TRY IT:
Search the data for "None". Return each matching line.

[Collected data]
(* ===== verification/Scheduler.v ===== *)
(** * The scheduler

    [scheduler.c]: the process list, the two priority queues, the record of
    events, and the operations the supervisor calls and the timer perform on
    them. The queues are the lists that [Tailq] shows the pointer code to
    implement; a pointer to a process control block is its index in the
    process list, which only grows at its tail. *)
From S2P Require Import Prelude Mem Tailq.

(** ** Data ([stdproc.h]) *)
Definition PROCESS_EVENT_EXITED := 1.
Definition PROCESS_EVENT_SUSPENDED := 2.
Definition PROCESS_EVENT_UNSUSPENDED := 3.
Definition PROCESS_EVENT_BLOCKED := 4.
Definition PROCESS_EVENT_UNBLOCKED := 5.
Definition PROCESS_EVENT_CREATED := 6.
Definition PROCESS_STATUS_RUNNING := 1.
Definition PROCESS_STATUS_READY := 2.
Definition PROCESS_STATUS_BLOCKED := 3.
Definition PROCESS_STATUS_TERMINATED := 4.

Record ctx_t := Ctx { cpsr : Z; pc : Z; gpr : list Z; sp : Z; lr : Z }.
Record event_t := Event { event : Z; from_process : Z }.
Record pcb_t := Pcb { pid : Z; ctx : ctx_t; status : Z; blocked_until : event_t }.

#[export] Instance ctx_eq_dec : EqDecision ctx_t.
Proof. solve_decision. Defined.
#[export] Instance event_eq_dec : EqDecision event_t.
Proof. solve_decision. Defined.
#[export] Instance pcb_eq_dec : EqDecision pcb_t.
Proof. solve_decision. Defined.

(** The globals of [scheduler.c], the console and the memory [fork] copies. *)
Record sched := Sched {
  current_pid : Z;
  next_pid : Z;
  current_stack_break : Z;
  events_head : list event_t;
  process_list : list pcb_t;
  low_priority_queue : list Z;
  high_priority_queue : list Z;
  console : list Z;
  memory : Z -> Z
}.

Definition with_current (p : Z) (s : sched) : sched :=
  Sched p (next_pid s) (current_stack_break s) (events_head s) (process_list s)
    (low_priority_queue s) (high_priority_queue s) (console s) (memory s).
Definition with_events (l : list event_t) (s : sched) : sched :=
  Sched (current_pid s) (next_pid s) (current_stack_break s) l (process_list s)
    (low_priority_queue s) (high_priority_queue s) (console s) (memory s).
Definition with_procs (l : list pcb_t) (s : sched) : sched :=
  Sched (current_pid s) (next_pid s) (current_stack_break s) (events_head s) l
    (low_priority_queue s) (high_priority_queue s) (console s) (memory s).
Definition with_low (q : list Z) (s : sched) : sched :=
  Sched (current_pid s) (next_pid s) (current_stack_break s) (events_head s) (process_list s)
    q (high_priority_queue s) (console s) (memory s).
Definition with_high (q : list Z) (s : sched) : sched :=
  Sched (current_pid s) (next_pid s) (current_stack_break s) (events_head s) (process_list s)
    (low_priority_queue s) q (console s) (memory s).
Definition with_memory (m : Z -> Z) (s : sched) : sched :=
  Sched (current_pid s) (next_pid s) (current_stack_break s) (events_head s) (process_list s)
    (low_priority_queue s) (high_priority_queue s) (console s) m.

Definition set_ctx (c : ctx_t) (p : pcb_t) : pcb_t := Pcb (pid p) c (status p) (blocked_until p).
Definition set_status (v : Z) (p : pcb_t) : pcb_t := Pcb (pid p) (ctx p) v (blocked_until p).
Definition set_blocked_until (e : event_t) (p : pcb_t) : pcb_t := Pcb (pid p) (ctx p) (status p) e.
Definition set_gpr (i : nat) (v : Z) (c : ctx_t) : ctx_t :=
  Ctx (cpsr c) (pc c) (<[i := v]> (gpr c)) (sp c) (lr c).
Definition get_gpr (i : nat) (c : ctx_t) : Z := default 0 (gpr c !! i).

(** ** Copies *)
Definition copy_ctx (destination source : ctx_t) : ctx_t :=
  Ctx (cpsr source) (pc source) (gpr source) (sp source) (lr source).
Definition copy_event (destination source : event_t) : event_t :=
  Event (event source) (from_process source).
Definition copy_pcb (destination source : pcb_t) : pcb_t :=
  Pcb (pid source) (copy_ctx (ctx destination) (ctx source)) (status source)
    (copy_event (blocked_until destination) (blocked_until source)).

(** ** Process list *)
Definition set_stack_break (increment : Z) (s : sched) : Z * sched :=
  let old_stack_break := current_stack_break s in
  (old_stack_break,
   Sched (current_pid s) (next_pid s) (u32 (current_stack_break s - increment)) (events_head s)
     (process_list s) (low_priority_queue s) (high_priority_queue s) (console s) (memory s)).

Definition get_new_pid (s : sched) : Z * sched :=
  let pid := next_pid s in
  (pid, Sched (current_pid s) (i32 (next_pid s + 1)) (current_stack_break s) (events_head s)
     (process_list s) (low_priority_queue s) (high_priority_queue s) (console s) (memory s)).

(** The pointer to the first entry with the pid, [None] for [NULL]. *)
Fixpoint find_pcb (p : Z) (l : list pcb_t) : option nat :=
  match l with
  | [] => None
  | item :: l => if pid item =? p then Some O else S <$> find_pcb p l
  end.
Definition find_process (p : Z) (s : sched) : option nat := find_pcb p (process_list s).

(** A write through such a pointer. *)
Definition update_pcb (ptr : option nat) (f : pcb_t -> pcb_t) (s : sched) : outcome sched :=
  match ptr with
  | None => Err NullPointer
  | Some i => Ok (with_procs (alter f i (process_list s)) s)
  end.

Definition read_pcb (ptr : option nat) (s : sched) : outcome pcb_t :=
  i ← deref_opt ptr; deref_opt (process_list s !! i).

Definition save_current_process (c : ctx_t) (s : sched) : outcome sched :=
  let current_process := find_process (current_pid s) s in
  update_pcb current_process (fun p => set_ctx (copy_ctx (ctx p) c) p) s.

Definition run_process (c : ctx_t) (p : Z) (s : sched) : outcome (ctx_t * sched) :=
  to_schedule ← read_pcb (find_process p s) s;
  Ok (copy_ctx c (ctx to_schedule), with_current p s).

(** ** Priority queues

    Neither [switch] has a [break]: priority 0 runs on into the code for 1. *)
Definition remove_all (p : Z) (q : list Z) : list Z := filter (fun item => item <> p) q.

Definition remove_pid (p priority : Z) (s : sched) : sched :=
  let case_1 s := with_low (remove_all p (low_priority_queue s)) s in
  if priority =? 0 then case_1 (with_high (remove_all p (high_priority_queue s)) s)
  else if priority =? 1 then case_1 s
  else s.

Definition add_pid (p priority : Z) (s : sched) : sched :=
  let case_1 s := with_low (low_priority_queue s ++ [p]) s in
  if priority =? 0 then case_1 (with_high (high_priority_queue s ++ [p]) s)
  else if priority =? 1 then case_1 s
  else s.

Definition set_priority (p priority : Z) (s : sched) : sched :=
  add_pid p priority (remove_pid p priority s).

Definition get_next_process (priority : Z) (s : sched) : Z * sched :=
  if priority =? 0 then
    match high_priority_queue s with
    | [] => (-1, s)
    | p :: q => (p, with_high (q ++ [p]) s)
    end
  else if priority =? 1 then
    match low_priority_queue s with
    | [] => (-1, s)
    | p :: q => (p, with_low (q ++ [p]) s)
    end
  else (-1, s).

(** ** Switching *)
Definition scheduler_run (c : ctx_t) (s : sched) : outcome (ctx_t * sched) :=
  let '(next_proc_pid, s) := get_next_process 0 s in
  let '(next_proc_pid, s) :=
    if next_proc_pid =? -1 then get_next_process 1 s else (next_proc_pid, s) in
  s ← save_current_process c s;
  run_process c next_proc_pid s.

(** ** Events *)

(** The body of the loop of [scheduler_emit_event] at one entry. *)
Definition emit_visit (ev : event_t) (s : sched) (i : nat) : sched :=
  match process_list s !! i with
  | None => s
  | Some item =>
      if status item =? PROCESS_STATUS_BLOCKED then
        if (event (blocked_until item) =? event ev) &&
           (from_process (blocked_until item) =? from_process ev)
        then
          let item := set_status PROCESS_STATUS_RUNNING item in
          let item := set_ctx (set_gpr 0 (u32 (from_process ev)) (ctx item)) item in
          set_priority (pid item) 1 (with_procs (<[i := item]> (process_list s)) s)
        else s
      else s
  end.

Definition scheduler_emit_event (ev : event_t) (s : sched) : sched :=
  let s :=
    if negb (event ev =? PROCESS_EVENT_SUSPENDED) && negb (event ev =? PROCESS_EVENT_UNSUSPENDED)
    then with_events (events_head s ++ [copy_event ev ev]) s else s in
  foldl (emit_visit ev) s (seq 0 (length (process_list s))).

Definition scheduler_has_event_occurred (ev : event_t) (s : sched) : Z :=
  if decide (Exists (fun item => event item = event ev /\ from_process item = from_process ev) (events_head s))
  then from_process ev else 0.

PROBLEM SOLUTION:
(** The pointer to the first entry with the pid, [None] for [NULL]. *)
  | [] => None
  | None => Err NullPointer
  | None => s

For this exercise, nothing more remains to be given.